2006年，Luca等首次克隆和鑒定了小鼠Mterf2基因,并通過免疫熒光技術(shù)證實MTERF2蛋白定位于線粒體，是一個典型的核基因編碼的線粒體蛋白質(zhì)[15]。BALB/c小鼠是目前常用的實驗動物，廣泛應(yīng)用于免疫學(xué)、生理學(xué)等研究，Mterf2基因在BALB/c小鼠中的組織表達(dá)譜尚不清楚。本研究首次從BALB/c小鼠中克隆到小鼠Mterf2基因cDNA的編碼區(qū)序列，并檢測到Mterf2基因在BALB/c小鼠各組織中的表達(dá)程度不同，通過Northern印跡、熒光定量RT-PCR和Western印跡等方法對Mterf2基因的表達(dá)量進行了分析。結(jié)果表明，Mterf2基因在BALB/c小鼠大腦、心臟、肝臟和腎臟組織中的表達(dá)量較高，其次是胰腺、睪丸和肌肉組織，而在肺臟和脾臟組織中的表達(dá)量相對較低。張林冰等檢測MTERFs蛋白在C57BL小黑鼠腦、肝和腎組織中的表達(dá)情況，發(fā)現(xiàn)在腦組織中的表達(dá)水平最高，高于肝組織和腎組織；MTERF2蛋白在人神經(jīng)母細(xì)胞瘤細(xì)胞SH-SY5Y中的表達(dá)高于人心肌細(xì)胞HCM[16]。Han等也發(fā)現(xiàn)，在人神經(jīng)母細(xì)胞瘤細(xì)胞SH-SY5Y中，MTERF2蛋白能促進1-甲基-4-苯基吡啶離子（MPP+）誘導(dǎo)引起的線粒體功能障礙和細(xì)胞損傷[17]。我們的研究結(jié)果表明，Mterf2基因在BALB/c小鼠體內(nèi)的表達(dá)具有組織特異性，在線粒體含量豐富且代謝旺盛的組織中高表達(dá)。
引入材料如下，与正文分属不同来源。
Lemma tw_read d off n (Q : Z → store → Prop) e f :
  field_ok d off n → Q (rd f d off n) f → tw (read_cfg d off n) Q e f.
Proof using Type.
  intros Hf HQ s [Hu Hr]. unfold read_cfg, on_util. wstep.
  eapply (read_cfg_at verdicts); [exact Hf|exact Hu|]. intros u' Hu'. exists f. split; [|exact HQ]. split; [exact Hu'|exact Hr].
Qed.

Lemma tw_write d off n v (Q : unit → store → Prop) e f :
  field_ok d off n → Q () (wr f d off n v) → tw (write_cfg d off n v) Q e f.
Proof using Type.
  intros Hf HQ s [Hu Hr]. unfold write_cfg, on_util. wstep.
  eapply (write_cfg_at verdicts); [exact Hf|exact Hu|]. intros u' Hu'. eexists. split; [|exact HQ]. split; [exact Hu'|exact Hr].
Qed.

Lemma tw_apic_id (Q : Z → store → Prop) e f : Q lapic_id f → tw (on_mach op_apic_id) Q e f.
Proof using Type.
  intros HQ s [(Hm & Hu) Hr]. unfold on_mach, on_util, on_hw. wstep. wstep. unfold wp.
  rewrite tl_apic_id. exists f. split; [|exact HQ]. split; [|exact Hr]. split; [done|exact Hu].
Qed.

(** The masks, with constants for the bits. *)
Lemma tw_mask msb lsb mask (Q : Z → store → Prop) e f :
  shift_mask (u8 msb) (u8 lsb) = Ret mask → Q mask f → tw (SHIFT_MASK msb lsb) Q e f.
Proof using Type. intros H. by apply tw_lift. Qed.

Lemma tw_umask msb lsb mask (Q : Z → store → Prop) e f :
  shift_umask (u8 msb) (u8 lsb) = Ret mask → Q mask f → tw (SHIFT_UMASK msb lsb) Q e f.
Proof using Type. intros H. by apply tw_lift. Qed.

(** The result of an operation with a mask, given the mask as 32 bits. *)
Lemma u32_land v m : u32 (Z.land v m) = Z.land v (u32 m).
Proof using Type. zbits. Qed.
Lemma u32_lxor v m : 0 <= v < 2 ^ 32 → u32 (Z.lxor v m) = Z.lxor v (u32 m).
Proof using Type.
  intros H. rewrite <- (wrap_small 32 v) at 2 by lia. zbits_intro i. zcases; cbn; done.
Qed.

Lemma tw_and_mask v msb lsb mask c (Q : Z → store → Prop) e f :
  shift_mask (u8 msb) (u8 lsb) = Ret mask → u32 mask = c → Q (Z.land v c) f → tw (and_mask v msb lsb) Q e f.
Proof using Type.
  intros H <- HQ. apply tw_bind. eapply tw_mask; [done|]. apply tw_ret. by rewrite u32_land.
Qed.

Lemma tw_and_umask v msb lsb mask c (Q : Z → store → Prop) e f :
  shift_umask (u8 msb) (u8 lsb) = Ret mask → u32 mask = c → Q (Z.land v c) f → tw (and_umask v msb lsb) Q e f.
Proof using Type.
  intros H <- HQ. apply tw_bind. eapply tw_umask; [done|]. apply tw_ret. by rewrite u32_land.
Qed.

Lemma tw_xor_mask v msb lsb mask c (Q : Z → store → Prop) e f :
  0 <= v < 2 ^ 32 → shift_mask (u8 msb) (u8 lsb) = Ret mask → u32 mask = c →
  Q (Z.lxor v c) f → tw (xor_mask v msb lsb) Q e f.
Proof using Type.
  intros Hv H <- HQ. apply tw_bind. eapply tw_mask; [done|]. apply tw_ret. by rewrite u32_lxor.
Qed.

(** The device is at [bdf]. *)
Definition finds (e : env) (dev_ven bdf : Z) : Prop :=
  get_pci_bdf_by_dev_vendor (e_devs e) (e_nr e) dev_ven = Ret (Some bdf).

Lemma tw_with_dev dev_ven bdf body (Q : bool → store → Prop) e f :
  finds e dev_ven bdf → tw (body bdf) Q e f → tw (with_dev dev_ven body) Q e f.
Proof using Type.
  intros Hd Hb s Hs. pose proof Hs as (_ & E1 & E2 & _). unfold with_dev. wstep. wstep. wstep.
  unfold wp, lift. rewrite E1, E2, Hd. by apply Hb.
Qed.

(** Without the device the test fails. *)
Lemma tw_no_dev dev_ven body (Q : bool → store → Prop) e f :
  get_pci_bdf_by_dev_vendor (e_devs e) (e_nr e) dev_ven = Ret None → Q false f →
  tw (with_dev dev_ven body) Q e f.
Proof using Type.
  intros Hd HQ s Hs. pose proof Hs as (_ & E1 & E2 & _). unfold with_dev. wstep. wstep. wstep.
  unfold wp, lift. rewrite E1, E2, Hd. exists f. done.
Qed.

Lemma tw_dev_exists bdf r (Q : bool → store → Prop) e f :
  is_dev_exist_by_bdf (e_devs e) (e_nr e) bdf = Ret r →
  Q (match r with Some _ => true | None => false end) f → tw (dev_exists bdf) Q e f.
Proof using Type.
  intros Hd HQ s Hs. pose proof Hs as (_ & E1 & E2 & _). unfold dev_exists. wstep. wstep. wstep.
  unfold wp at 1, lift. rewrite E1, E2, Hd. wstep. exists f. done.
Qed.

(** The capability list from the register [a] leads to the MSI capability at
    [m], within [n] entries. *)
Fixpoint msi_at (n : nat) (f : store) (bdf a m : Z) : Prop :=
  match n with
  | O => False
  | S n' => 0 <= a < 256 ∧ a mod 4 = 0 ∧
      let v := rd f bdf a 4 in
      if Z.land v 0xFF =? PCI_CAP_ID_MSI then m = a
      else msi_at n' f bdf (Z.shiftr (Z.land v 0xFF00) 8) m
  end.

Lemma dword_ok d off : 0 <= d < 2 ^ 16 → 0 <= off < 256 → off mod 4 = 0 → field_ok d off 4.
Proof using Type.
  intros Hd Ho Hm. split; [|tauto]. repeat split; try lia. by left.
Qed.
值得注意的是，不同的遺傳背景可能會導(dǎo)致Mterf2基因表達(dá)譜的改變，在利用BALB/c小鼠作為研究人類疾病的動物模型時，應(yīng)加以考慮[18]。

總之，本研究為探索Mterf2基因在實驗動物體內(nèi)的生物學(xué)功能奠定了基礎(chǔ)，同時，我們推測Mterf2基因在各組織中的表達(dá)情況可能與小鼠品系、營養(yǎng)水平及飼養(yǎng)環(huán)境等影響因素有關(guān)，這有待于進一步研究。